§ Work item: Nothing but the lines from the one with "match nx_state n with" through the end of the records below should be written out, and each must match word for word.

(Data items)
######

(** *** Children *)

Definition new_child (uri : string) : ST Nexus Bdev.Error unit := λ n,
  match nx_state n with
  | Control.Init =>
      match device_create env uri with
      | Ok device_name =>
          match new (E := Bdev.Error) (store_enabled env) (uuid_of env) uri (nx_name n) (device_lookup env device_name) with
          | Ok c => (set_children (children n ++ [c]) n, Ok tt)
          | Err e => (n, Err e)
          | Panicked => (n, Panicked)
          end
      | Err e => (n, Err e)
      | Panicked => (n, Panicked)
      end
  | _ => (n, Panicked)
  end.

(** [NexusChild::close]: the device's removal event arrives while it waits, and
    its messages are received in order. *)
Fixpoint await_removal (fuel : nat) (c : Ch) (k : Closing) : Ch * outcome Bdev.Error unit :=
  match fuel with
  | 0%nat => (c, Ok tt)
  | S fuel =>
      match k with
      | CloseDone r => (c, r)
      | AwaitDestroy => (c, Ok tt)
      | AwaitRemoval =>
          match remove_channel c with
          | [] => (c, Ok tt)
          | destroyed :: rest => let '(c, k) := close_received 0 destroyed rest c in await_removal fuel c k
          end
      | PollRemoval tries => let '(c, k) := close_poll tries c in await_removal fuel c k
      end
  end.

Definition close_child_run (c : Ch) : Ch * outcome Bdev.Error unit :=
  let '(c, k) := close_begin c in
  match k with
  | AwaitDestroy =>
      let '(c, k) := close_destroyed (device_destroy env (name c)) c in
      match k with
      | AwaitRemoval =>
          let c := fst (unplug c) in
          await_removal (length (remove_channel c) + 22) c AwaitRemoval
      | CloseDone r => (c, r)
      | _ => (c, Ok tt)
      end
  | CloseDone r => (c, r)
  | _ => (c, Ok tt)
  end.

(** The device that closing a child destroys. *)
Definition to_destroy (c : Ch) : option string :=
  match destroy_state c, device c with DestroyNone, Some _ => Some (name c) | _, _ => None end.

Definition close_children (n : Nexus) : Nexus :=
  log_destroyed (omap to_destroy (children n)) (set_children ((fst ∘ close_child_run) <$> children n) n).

######

§ Answer section:
  match nx_state n with
  | Control.Init =>
      match device_create env uri with
      | Ok device_name =>
          match new (E := Bdev.Error) (store_enabled env) (uuid_of env) uri (nx_name n) (device_lookup env device_name) with
          | Ok c => (set_children (children n ++ [c]) n, Ok tt)
          | Err e => (n, Err e)
          | Panicked => (n, Panicked)
          end
      | Err e => (n, Err e)
      | Panicked => (n, Panicked)
      end
  | _ => (n, Panicked)
  end.

(** [NexusChild::close]: the device's removal event arrives while it waits, and
    its messages are received in order. *)
Fixpoint await_removal (fuel : nat) (c : Ch) (k : Closing) : Ch * outcome Bdev.Error unit :=
  match fuel with
  | 0%nat => (c, Ok tt)
  | S fuel =>
      match k with
      | CloseDone r => (c, r)
      | AwaitDestroy => (c, Ok tt)
      | AwaitRemoval =>
          match remove_channel c with
          | [] => (c, Ok tt)
          | destroyed :: rest => let '(c, k) := close_received 0 destroyed rest c in await_removal fuel c k
          end
      | PollRemoval tries => let '(c, k) := close_poll tries c in await_removal fuel c k
      end
  end.

Definition close_child_run (c : Ch) : Ch * outcome Bdev.Error unit :=
  let '(c, k) := close_begin c in
  match k with
  | AwaitDestroy =>
      let '(c, k) := close_destroyed (device_destroy env (name c)) c in
      match k with
      | AwaitRemoval =>
          let c := fst (unplug c) in
          await_removal (length (remove_channel c) + 22) c AwaitRemoval
      | CloseDone r => (c, r)
      | _ => (c, Ok tt)
      end
  | CloseDone r => (c, r)
  | _ => (c, Ok tt)
  end.

(** The device that closing a child destroys. *)
Definition to_destroy (c : Ch) : option string :=
  match destroy_state c, device c with DestroyNone, Some _ => Some (name c) | _, _ => None end.

Definition close_children (n : Nexus) : Nexus :=
  log_destroyed (omap to_destroy (children n)) (set_children ((fst ∘ close_child_run) <$> children n) n).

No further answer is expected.